Which is to say: All civilized people write poetry from time to time. Both its reading and its writing are necessary to a civilized mind. But, in most cases, we should be civilized enough to keep it – at least the writing part – to ourselves.
About writing, Samuel R. Delany
At the SPA 2011 conference, John Nolan gave a ‘rant’ about how Engineering was an unhelpful metaphor for what we do and that Cooking was much more accurate. He made a lot of good points but one of the possibilities that struck me the most was that even though only a few will be professional chefs and bakers, everyone in society will occasionally need to do some kind of cooking even if it is just microwaving ready meals. Is programming the same? Maybe not yet but it’s less than 20 years since the general public got in on the information revolution and it took a lot longer than that for all the changes that the printing press brought to make themselves felt.

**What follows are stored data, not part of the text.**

(** Load times: kept while a model stays loaded. *)
Definition reconcile_loaded_at (now : Z) (old new : gset MKey) (at_ : gmap MKey Z) : gmap MKey Z :=
  let at_ := set_fold (fun k a => match a !! k with Some _ => a | None => <[k := now]> a end) at_ (new ∖ old) in
  set_fold (fun k a => delete k a) at_ (old ∖ new).

Definition apply_gateway_snapshot (now : Z) (g : FederatedGateway) (p : Payload) (m : FederatedGatewayManager)
  : bool * FederatedGateway * list Effect * FederatedGatewayManager :=
  let old_catalog := gw_available g in
  let prev_loaded := gw_loaded g in
  let snapshot_loaded := loaded_of p in
  let snapshot_busy := busy_of p in
  let raw := payload p in
  let g := with_lifecycle snapshot_loaded snapshot_busy (gw_loading g ∖ snapshot_loaded)
             (reconcile_loaded_at now prev_loaded snapshot_loaded (gw_loaded_at g))
             (with_catalog (available_of p) (activated_of p) (resources_of p) (p_contexts raw)
               (with_metrics (Some (get_or 0 (p_ram_free raw))) (Some (get_or 0 (p_vram_free raw)))
                  (get_or 0 (p_ram_total raw)) (get_or 0 (p_vram_total raw)) (Some (get_or 0 (p_requests raw))) g)) in
  let m := put_gateway g m in
  let '(e1, m) := restore_all g (elements (snapshot_loaded ∖ prev_loaded)) m in
  let '(e2, m) := seed_capacity_pool_for_gateway true g m in
  let '(ok, m) := maybe_reset_cold_slots now g m in
  if ok then
    let e3 := if bool_decide (is_Some (pool m)) && negb (bool_decide (snapshot_loaded = ∅))
              then [ReconcileTask (gw_id g) (set_map fst (snapshot_loaded ∖ snapshot_busy))] else [] in
    let e4 := if bool_decide (activated_of p = Some ∅) && negb (bool_decide (available_of p = ∅))
              then [ActivationFilteredEmpty (gw_id g) (size (available_of p))] else [] in
    (true, g, e1 ++ e2 ++ e3 ++ e4 ++ catalog_changed (gw_id g) old_catalog (available_of p), m)
  else (false, g, e1 ++ e2, m).

(** [RESOURCE_UPDATE]: metrics, and the measured VRAM over the catalog's. *)
Definition overlay (vram : gmap MKey Z) (resources : gmap MKey ModelResource) : gmap MKey ModelResource :=
  map_imap (fun k r => Some (match vram !! k with
                             | Some v => mkResource (Some v) (max_concurrent_requests r)
                             | None => r
                             end)) resources.

Definition apply_resource_update (g : FederatedGateway) (p : Payload) : FederatedGateway :=
  let raw := payload p in
  with_measured (overlay (model_vram_of p) (gw_resources g)) (model_vram_of p ∪ gw_measured g)
    (with_metrics (Some (get_or 0 (p_ram_free raw))) (Some (get_or 0 (p_vram_free raw)))
       (get_or 0 (p_ram_total raw)) (get_or 0 (p_vram_total raw)) (Some (get_or 0 (p_requests raw))) g).

Definition apply_model_loading_started (g : FederatedGateway) (k : MKey) : FederatedGateway * list Effect :=
  if bool_decide (k ∈ gw_loaded g) then (g, [])
  else (with_loading (gw_loading g ∪ {[k]}) g, [ModelLoadingStarted (gw_url g) k]).

Definition apply_model_loading_progress (g : FederatedGateway) (k : MKey) (raw : RawPayload) : list Effect :=
  match p_phase raw with
  | Some phase =>
      if bool_decide (phase = ""%string) then []
      else [ModelLoadingProgress (gw_url g) k phase (get_or 0 (p_pct raw)) (gw_id g)]
  | None => []
  end.

Definition apply_model_loaded (now : Z) (g : FederatedGateway) (k : MKey) : FederatedGateway :=
  with_lifecycle (gw_loaded g ∪ {[k]}) (gw_busy g) (gw_loading g ∖ {[k]})
    (match gw_loaded_at g !! k with Some _ => gw_loaded_at g | None => <[k := now]> (gw_loaded_at g) end) g.

Definition apply_model_unloaded (g : FederatedGateway) (k : MKey) : FederatedGateway :=
  with_lifecycle (gw_loaded g ∖ {[k]}) (gw_busy g ∖ {[k]}) (gw_loading g ∖ {[k]}) (delete k (gw_loaded_at g)) g.

Definition apply_model_load_failed (g : FederatedGateway) (k : MKey) : FederatedGateway :=
  with_loading (gw_loading g ∖ {[k]}) g.

Definition apply_model_busy (g : FederatedGateway) (k : MKey) : FederatedGateway :=
  with_lifecycle (gw_loaded g) (gw_busy g ∪ {[k]}) (gw_loading g) (gw_loaded_at g) g.

Definition apply_model_idle (g : FederatedGateway) (k : MKey) : FederatedGateway :=
  with_lifecycle (gw_loaded g) (gw_busy g ∖ {[k]}) (gw_loading g) (gw_loaded_at g) g.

Despite the fact that in 14th century England being able to read was enough for you to benefit from much milder sentences (something that saved playwright Ben Jonson from hanging) it was relatively rare. Learning to read in Korea was so difficult when they used the Chinese logography that only aristocrats had the time to do it. When Sejong the Great commissioned the Hangul alphabet he wanted a system that even a stupid man could learn in 10 days. It was effective enough that within 60 years of its invention it was being suppressed because the power structure of society was threatened by common people being able to read and write.
Widespread reading and writing was a huge change, a classic case of the tool shaping the tool-user. It changes the way we think and acquire new information. Learning it is also fundamentally hard, something that we ignore most of the time because we get it over and embedded into the structures of our brain so early. So the fact that programming requires using your brain in a particular (and, for some, peculiar) way is no guarantee that it won’t become part of what is expected of civilized people.
I have a friend with a creative job in advertising, not the kind of role that would normally involve programming, but a big part of why he was hired is because he can actually build or prototype the things he comes up with in brainstorms. A nurse that I know was recently expected to manually convert 230 pdf documents to word documents because someone had lost the source files. This took her about a week of boring, repetitive work, but if she could have automated the steps she was taking and apply them to all the documents, she could have been done in less than an hour. Some other friends of mine work in a place where they are expected to enter the same data into 3 different systems, a process that could and should be automated. Businesses are losing enormous sums of money in staff time. The successful businesses of the near future will be businesses that expect their employees (of all stripes) to have a minimal ability to script their workflows.
The traditional approach to these problems is to blame the software and its designers and with some validity, but it is ultimately unrealistic to think that a single piece of software will be able to fit every evolving scenario perfectly or never have to integrate with systems that the original designers hadn’t considered. Even if those conditions could be met the users themselves (or their organisation’s processes) will find ways to turn valuable software into albatrosses. Misguided attempts to cope with this are perhaps part of the reason that Wirth’s Law seems less humorous and more serious every year. Long term the solution is to give users more control over the software they are using in a way that makes sense to them.
Clearly the kind of programming professionals do – writing magical incantations into an IDE – is not something we should expect everyone to be doing, but then I never prepare a curry from scratch either, nor do I own many of the tools of the professional chef yet I still manage to cook up a meal every now and then. The future of programming for the masses will be simpler; perhaps something like If This Then That or the next evolution of Siri. Outlook filters and Excel spreadsheets are already here, and in wide use by people who don’t recognise that they are programming. There are even board games based on programming.
At Caplin, we know that we are creating software that will be integrated and customised to fit its final niche by others, so unlike the occasional poet, we have to be aware that our code is that rare thing – a poem that will be published. The challenge is to make sure that it’s fit for consumption by the civilized mind.